[Stored data entries]

--- START ---

(* ===== verification/SqlTables.v ===== *)
(** * SqlTables: the control-plane database (control_plane/storage/)

    A table is the list of its rows in insertion order, a row a record of its
    columns with timestamps as the text stored.  [sql_insert] enforces the primary
    keys, unique constraints and foreign keys of schema.py, [sql_update] answers
    the row count, [transaction] is [ControlPlaneDatabase.transaction].

    Several connections share the file.  [circumstances] says what they do to
    one call: what they have committed when the call gets past a gap between
    two of its statements, and whether the database refuses the call's
    [BEGIN IMMEDIATE].  Nothing happens between the statements of a transaction. *)

From S2P Require Import Prelude PyStr PyTime PyIso Models.
From Stdlib Require Import Ascii String ZArith Lia.
From stdpp Require Import base strings list.

Local Open Scope string_scope.
Local Open Scope Z_scope.
Local Open Scope aipm_scope.

(** ** Rows *)

Record decision_row := {
  dr_decision_id : string; dr_action_id : string; dr_allowed : Z; dr_code : string;
  dr_operation : string; dr_target_id : string; dr_environment : string; dr_policy_version : string;
  dr_principal_subject : string; dr_confirmation_required : Z; dr_confirmation_kind : string;
  dr_plan_id : string; dr_plan_revision : Z; dr_plan_digest : string; dr_target_digest : string;
  dr_request_canonical : string; dr_decided_at : string; dr_expires_at : string;
}.
Record action_row := {
  ar_action_id : string; ar_decision_id : string; ar_idempotency_key : string; ar_operation : string;
  ar_target_id : string; ar_environment : string; ar_plan_id : string; ar_plan_revision : Z;
  ar_plan_digest : string; ar_target_digest : string; ar_requester_subject : string;
  ar_policy_version : string; ar_lifecycle_state : string; ar_confirmation_kind : string;
  ar_approver_subject : option string; ar_created_at : string; ar_updated_at : string;
  ar_expires_at : string; ar_version : Z; ar_rollback_of_action_id : option string;
  ar_snapshot_id : option string; ar_outcome : option string; ar_contract_version : option string;
  ar_capability_version : option string; ar_contract_digest : option string; ar_action_protocol : string;
}.
Record confirmation_row := {
  cr_confirmation_id : string; cr_decision_id : string; cr_action_id : string; cr_plan_id : string;
  cr_plan_digest : string; cr_target_revision : Z; cr_target_digest : string; cr_policy_version : string;
  cr_requester_subject : string; cr_confirmed_by_subject : option string; cr_confirmation_kind : string;
  cr_request_canonical : string; cr_scope : string; cr_state : string; cr_created_at : string;
  cr_expires_at : string; cr_consumed_at : option string;
}.
Record plan_row := {
  pl_target_id : string; pl_environment : string; pl_revision : Z; pl_title : string; pl_objective : string;
  pl_enabled : Z; pl_canonical_digest : string; pl_created_at : string; pl_updated_at : string;
}.
Record lease_row := {
  lr_lease_id : string; lr_action_id : string; lr_environment : string; lr_fencing_token : Z;
  lr_state : string; lr_holder : option string; lr_granted_at : string; lr_expires_at : string;
  lr_released_at : option string; lr_action_version : option Z;
}.
Record snapshot_row := {
  sr_snapshot_id : string; sr_target_id : string; sr_environment : string; sr_revision : Z;
  sr_canonical_digest : string; sr_payload_canonical : string; sr_action_id : option string;
  sr_captured_at : string; sr_plan_id : option string; sr_snapshot_version : string;
  sr_integrity_digest : string;
}.
Record verification_row := {
  vw_verification_id : string; vw_action_id : string; vw_success : Z; vw_reason_code : string;
  vw_expected_revision : Z; vw_observed_revision : option Z; vw_expected_digest : option string;
  vw_observed_digest : option string; vw_verifier : string; vw_verification_version : string;
  vw_evidence_references : string; vw_observed_at : string; vw_integrity_digest : string;
}.
Record ledger_row := {
  gr_sequence : Z; gr_event_id : string; gr_event_type : string; gr_occurred_at : string;
  gr_actor_subject : string; gr_actor_role : string; gr_action_id : option string;
  gr_plan_id : option string; gr_plan_revision : option Z; gr_plan_digest : option string;
  gr_target_id : option string; gr_environment : option string; gr_operation : option string;
  gr_decision_id : option string; gr_confirmation_id : option string; gr_lease_id : option string;
  gr_parent_event_id : option string; gr_policy_version : option string;
  gr_lifecycle_from : option string; gr_lifecycle_to : option string; gr_result_code : option string;
  gr_reason : option string; gr_previous_hash : string; gr_event_hash : string; gr_chain_version : string;
}.
Record session_row := {
  ow_session_id_hash : string; ow_principal_subject : string; ow_auth_epoch : Z; ow_created_at : string;
  ow_expires_at : string; ow_inactivity_expires_at : string; ow_last_seen_at : string;
  ow_revoked_at : option string; ow_csrf_token_hash : string; ow_session_version : string;
}.
Record switch_row := {
  kr_environment : string; kr_state : string; kr_epoch : Z; kr_reason : string;
  kr_actor_subject : option string; kr_created_at : string; kr_updated_at : string;
}.
Record registration_row := {
  gn_registration_id : string; gn_target_id : string; gn_environment : string; gn_status : string;
  gn_canonical_project_path : string; gn_runtime_mode : string; gn_compose_project_name : option string;
  gn_registration_digest : string; gn_registration_version : string; gn_registered_by : string;
  gn_registered_at : string; gn_approved_by : option string; gn_approved_at : option string;
  gn_revoked_by : option string; gn_revoked_at : option string; gn_revocation_reason : option string;
  gn_updated_at : string;
}.

Record database := {
  db_decisions : list decision_row; db_actions : list action_row; db_confirmations : list confirmation_row;
  db_plans : list plan_row; db_leases : list lease_row; db_snapshots : list snapshot_row;
  db_verifications : list verification_row; db_ledger : list ledger_row; db_sessions : list session_row;
  db_switches : list switch_row; db_registrations : list registration_row;
}.
Definition empty_database : database :=
  {| db_decisions := []; db_actions := []; db_confirmations := []; db_plans := []; db_leases := [];
     db_snapshots := []; db_verifications := []; db_ledger := []; db_sessions := []; db_switches := [];
     db_registrations := [] |}.

(** ** Tables *)

(** A table of the database: its rows, and the constraints a new row must meet. *)
Class SqlTable (R : Type) := {
  rows : database → list R;
  set_rows : list R → database → database;
  row_key : R → string;
  admits : R → database → bool;
}.

Definition fresh_key {R} `{SqlTable R} (r : R) (db : database) : bool :=
  negb (List.existsb (λ x, str_eqb (row_key x) (row_key r)) (rows db)).

#[export] Instance decisions_table : SqlTable decision_row := {
  rows := db_decisions;
  set_rows l d := {| db_decisions := l; db_actions := db_actions d; db_confirmations := db_confirmations d;
    db_plans := db_plans d; db_leases := db_leases d; db_snapshots := db_snapshots d;
    db_verifications := db_verifications d; db_ledger := db_ledger d; db_sessions := db_sessions d;
    db_switches := db_switches d; db_registrations := db_registrations d |};
  row_key := dr_decision_id;
  admits _ _ := true;
}.
(** [UNIQUE (target_id, operation, idempotency_key)] *)
Definition same_idempotency (a b : action_row) : bool :=
  str_eqb (ar_target_id a) (ar_target_id b) && str_eqb (ar_operation a) (ar_operation b) &&
  str_eqb (ar_idempotency_key a) (ar_idempotency_key b).
#[export] Instance actions_table : SqlTable action_row := {
  rows := db_actions;
  set_rows l d := {| db_decisions := db_decisions d; db_actions := l; db_confirmations := db_confirmations d;
    db_plans := db_plans d; db_leases := db_leases d; db_snapshots := db_snapshots d;
    db_verifications := db_verifications d; db_ledger := db_ledger d; db_sessions := db_sessions d;
    db_switches := db_switches d; db_registrations := db_registrations d |};
  row_key := ar_action_id;
  admits r d := negb (List.existsb (same_idempotency r) (db_actions d)) &&
    List.existsb (λ x, str_eqb (dr_decision_id x) (ar_decision_id r)) (db_decisions d);
}.
#[export] Instance confirmations_table : SqlTable confirmation_row := {
  rows := db_confirmations;
  set_rows l d := {| db_decisions := db_decisions d; db_actions := db_actions d; db_confirmations := l;
    db_plans := db_plans d; db_leases := db_leases d; db_snapshots := db_snapshots d;
    db_verifications := db_verifications d; db_ledger := db_ledger d; db_sessions := db_sessions d;
    db_switches := db_switches d; db_registrations := db_registrations d |};
  row_key := cr_confirmation_id;
  admits r d := List.existsb (λ x, str_eqb (ar_action_id x) (cr_action_id r)) (db_actions d);
}.
#[export] Instance plans_table : SqlTable plan_row := {
  rows := db_plans;
  set_rows l d := {| db_decisions := db_decisions d; db_actions := db_actions d;
    db_confirmations := db_confirmations d; db_plans := l; db_leases := db_leases d;
    db_snapshots := db_snapshots d; db_verifications := db_verifications d; db_ledger := db_ledger d;
    db_sessions := db_sessions d; db_switches := db_switches d; db_registrations := db_registrations d |};
  row_key := pl_target_id;
  admits _ _ := true;
}.
#[export] Instance leases_table : SqlTable lease_row := {
  rows := db_leases;
  set_rows l d := {| db_decisions := db_decisions d; db_actions := db_actions d;
    db_confirmations := db_confirmations d; db_plans := db_plans d; db_leases := l;
    db_snapshots := db_snapshots d; db_verifications := db_verifications d; db_ledger := db_ledger d;
    db_sessions := db_sessions d; db_switches := db_switches d; db_registrations := db_registrations d |};
  row_key := lr_lease_id;
  admits _ _ := true;
}.
#[export] Instance snapshots_table : SqlTable snapshot_row := {
  rows := db_snapshots;
  set_rows l d := {| db_decisions := db_decisions d; db_actions := db_actions d;
    db_confirmations := db_confirmations d; db_plans := db_plans d; db_leases := db_leases d;
    db_snapshots := l; db_verifications := db_verifications d; db_ledger := db_ledger d;
    db_sessions := db_sessions d; db_switches := db_switches d; db_registrations := db_registrations d |};
  row_key := sr_snapshot_id;
  admits _ _ := true;
}.
#[export] Instance verifications_table : SqlTable verification_row := {
  rows := db_verifications;
  set_rows l d := {| db_decisions := db_decisions d; db_actions := db_actions d;
    db_confirmations := db_confirmations d; db_plans := db_plans d; db_leases := db_leases d;
    db_snapshots := db_snapshots d; db_verifications := l; db_ledger := db_ledger d;
    db_sessions := db_sessions d; db_switches := db_switches d; db_registrations := db_registrations d |};
  row_key := vw_verification_id;
  admits _ _ := true;
}.
(** The primary key is [sequence], [event_id] is unique. *)
#[export] Instance ledger_table : SqlTable ledger_row := {
  rows := db_ledger;
  set_rows l d := {| db_decisions := db_decisions d; db_actions := db_actions d;
    db_confirmations := db_confirmations d; db_plans := db_plans d; db_leases := db_leases d;
    db_snapshots := db_snapshots d; db_verifications := db_verifications d; db_ledger := l;
    db_sessions := db_sessions d; db_switches := db_switches d; db_registrations := db_registrations d |};
  row_key := gr_event_id;
  admits r d := negb (List.existsb (λ x, gr_sequence x =? gr_sequence r) (db_ledger d));
}.
#[export] Instance sessions_table : SqlTable session_row := {
  rows := db_sessions;
  set_rows l d := {| db_decisions := db_decisions d; db_actions := db_actions d;
    db_confirmations := db_confirmations d; db_plans := db_plans d; db_leases := db_leases d;
    db_snapshots := db_snapshots d; db_verifications := db_verifications d; db_ledger := db_ledger d;
    db_sessions := l; db_switches := db_switches d; db_registrations := db_registrations d |};
  row_key := ow_session_id_hash;
  admits _ _ := true;
}.
#[export] Instance switches_table : SqlTable switch_row := {
  rows := db_switches;
  set_rows l d := {| db_decisions := db_decisions d; db_actions := db_actions d;
    db_confirmations := db_confirmations d; db_plans := db_plans d; db_leases := db_leases d;
    db_snapshots := db_snapshots d; db_verifications := db_verifications d; db_ledger := db_ledger d;
    db_sessions := db_sessions d; db_switches := l; db_registrations := db_registrations d |};
  row_key := kr_environment;
  admits _ _ := true;
}.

--- END ---

EXERCISE AIM >> The answer is a count and nothing more: lines above that contain "Open".

ANSWER BOX >> 3